The 97-year-old Duke was driving a Land Rover Freelander, which flipped over after it was hit by another car when he pulled out of a driveway near the Queen’s Sandringham Estate in Norfolk, onto the busy A-road.

The woman driving the other vehicle, a Kia, and her female passenger, needed hospital treatment. There was also a nine-month-old baby boy in the car.

The Duke of Edinburgh is from a generation when some people did not need to pass a driving test to obtain a licence.

He was born on June 10, 1921, but compulsory testing for new drivers to obtain a licence was only introduced in Britain on June 1, 1935.

This applied to all drivers and riders who started driving on or after April 1 1934 – when the Duke was 12.

The Queen’s husband lived in both Europe and the UK as a boy, and enrolled at Dartmouth Naval College in 1939.

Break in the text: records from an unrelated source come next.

(* ===== verification/Net.v ===== *)
(** * Net: the session life cycle and the dispatcher (src/src/net.c)

    [net_init], [net_free], [net_send] and [net_recv], over an interface
    [System] of what they call: the allocator, the hardware layer of [hw.h]
    and the transport of [tcp.h].  The interface observes the live heap
    blocks and the open link handles of a state, and [SystemLaws] says how
    each primitive changes them; the theorems on leaks are proved for every
    system that satisfies the laws.  The life cycle of sessions is the step
    relation [net_step], with the calls of [net_free] as [free_step]; its
    invariant is proved by induction on the steps. *)

From Stdlib Require Import String.
From stdpp Require Import strings gmap relations.
From S2P Require Import Prelude.
From S2P Require Import Layout.

(* [set_solver] clears hypotheses by names that may be gone *)
#[local] Set Warnings "-clear-no-such-hyp".

(** ** Constants of the headers *)

(** The enumerators of [protocol_t] (net.h) and the protocol numbers of
    [ip.h].  The enumerators are the labels of one [switch]: they differ. *)
Class ProtoIds : Type := {
  TCP : Z;
  UDP : Z;
  IP_PROTOCOL_TCP : Z;
  IP_PROTOCOL_UDP : Z;
  TCP_UDP_distinct : TCP <> UDP;
}.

A Buckingham Palace spokeswoman said: “The duke has got a driving licence and follows all of the usual DVLA procedures.”

The Queen, however, does not having a driving licence – due to her exemption from the law requiring all other citizens to pass a test and hold a licence if they want to drive.

The monarch learned to drive with the Army in 1945 when she was 19, after she joined the Auxiliary Territorial Service during the Second World War.

She still drives herself around her estates.